Action item >>
Please write out all of the records below exactly as they appear.

Supplied records >>
(* ===== verification/VgaFb.v ===== *)
(** Drawing in the video BIOS ([seabios/vgasrc/vgafb.c] and the text renderer
    of [cbvga.c]).

    A [gfx_op] reads or writes eight pixels, clears a rectangle or moves one.
    With a linear framebuffer it goes through [memcpy_high], the block move of
    interrupt 0x15 in SeaBIOS ([handle_1587] of [seabios/src/system.c]), and a
    local array of the C function, whose flat address is [data].  Characters
    are drawn from the font of interrupt vectors 0x43 and 0x1f. *)

From stdpp Require Import base numbers list.
From Stdlib Require Import ZArith Lia.
From S2P Require Import Prelude Memory SeaString CcInt VgaState VgaPal VgaCb.

(** * Operations *)

Definition GO_READ8 : Z := 1.
Definition GO_WRITE8 : Z := 2.
Definition GO_MEMSET : Z := 3.
Definition GO_MEMMOVE : Z := 4.

(** [struct gfx_op]; [curmode_g] is the offset of the mode. *)
Record gfx_op := mkOp {
  curmode_g : Z;
  linelength : Z;
  displaystart : Z;
  op : Z;
  op_x : Z;
  op_y : Z;
  pixels : list Z;
  xlen : Z;
  ylen : Z;
  srcy : Z
}.

Definition with_op (k : Z) (o : gfx_op) : gfx_op :=
  mkOp (curmode_g o) (linelength o) (displaystart o) k (op_x o) (op_y o) (pixels o) (xlen o) (ylen o) (srcy o).
Definition with_y (y : Z) (o : gfx_op) : gfx_op :=
  mkOp (curmode_g o) (linelength o) (displaystart o) (op o) (op_x o) (u16 y) (pixels o) (xlen o) (ylen o) (srcy o).
Definition with_pos (x y : Z) (o : gfx_op) : gfx_op :=
  mkOp (curmode_g o) (linelength o) (displaystart o) (op o) (u16 x) (u16 y) (pixels o) (xlen o) (ylen o) (srcy o).
Definition with_pixels (p : list Z) (o : gfx_op) : gfx_op :=
  mkOp (curmode_g o) (linelength o) (displaystart o) (op o) (op_x o) (op_y o) p (xlen o) (ylen o) (srcy o).
Definition with_area (xl yl sy : Z) (o : gfx_op) : gfx_op :=
  mkOp (curmode_g o) (linelength o) (displaystart o) (op o) (op_x o) (op_y o) (pixels o) (u16 xl) (u16 yl) (u16 sy).

Definition pixel (o : gfx_op) (i : nat) : Z := nth i (pixels o) 0.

Exercise output >>
(* ===== verification/VgaFb.v ===== *)
(** Drawing in the video BIOS ([seabios/vgasrc/vgafb.c] and the text renderer
    of [cbvga.c]).

    A [gfx_op] reads or writes eight pixels, clears a rectangle or moves one.
    With a linear framebuffer it goes through [memcpy_high], the block move of
    interrupt 0x15 in SeaBIOS ([handle_1587] of [seabios/src/system.c]), and a
    local array of the C function, whose flat address is [data].  Characters
    are drawn from the font of interrupt vectors 0x43 and 0x1f. *)

From stdpp Require Import base numbers list.
From Stdlib Require Import ZArith Lia.
From S2P Require Import Prelude Memory SeaString CcInt VgaState VgaPal VgaCb.

(** * Operations *)

Definition GO_READ8 : Z := 1.
Definition GO_WRITE8 : Z := 2.
Definition GO_MEMSET : Z := 3.
Definition GO_MEMMOVE : Z := 4.

(** [struct gfx_op]; [curmode_g] is the offset of the mode. *)
Record gfx_op := mkOp {
  curmode_g : Z;
  linelength : Z;
  displaystart : Z;
  op : Z;
  op_x : Z;
  op_y : Z;
  pixels : list Z;
  xlen : Z;
  ylen : Z;
  srcy : Z
}.

Definition with_op (k : Z) (o : gfx_op) : gfx_op :=
  mkOp (curmode_g o) (linelength o) (displaystart o) k (op_x o) (op_y o) (pixels o) (xlen o) (ylen o) (srcy o).
Definition with_y (y : Z) (o : gfx_op) : gfx_op :=
  mkOp (curmode_g o) (linelength o) (displaystart o) (op o) (op_x o) (u16 y) (pixels o) (xlen o) (ylen o) (srcy o).
Definition with_pos (x y : Z) (o : gfx_op) : gfx_op :=
  mkOp (curmode_g o) (linelength o) (displaystart o) (op o) (u16 x) (u16 y) (pixels o) (xlen o) (ylen o) (srcy o).
Definition with_pixels (p : list Z) (o : gfx_op) : gfx_op :=
  mkOp (curmode_g o) (linelength o) (displaystart o) (op o) (op_x o) (op_y o) p (xlen o) (ylen o) (srcy o).
Definition with_area (xl yl sy : Z) (o : gfx_op) : gfx_op :=
  mkOp (curmode_g o) (linelength o) (displaystart o) (op o) (op_x o) (op_y o) (pixels o) (u16 xl) (u16 yl) (u16 sy).

Definition pixel (o : gfx_op) (i : nat) : Z := nth i (pixels o) 0.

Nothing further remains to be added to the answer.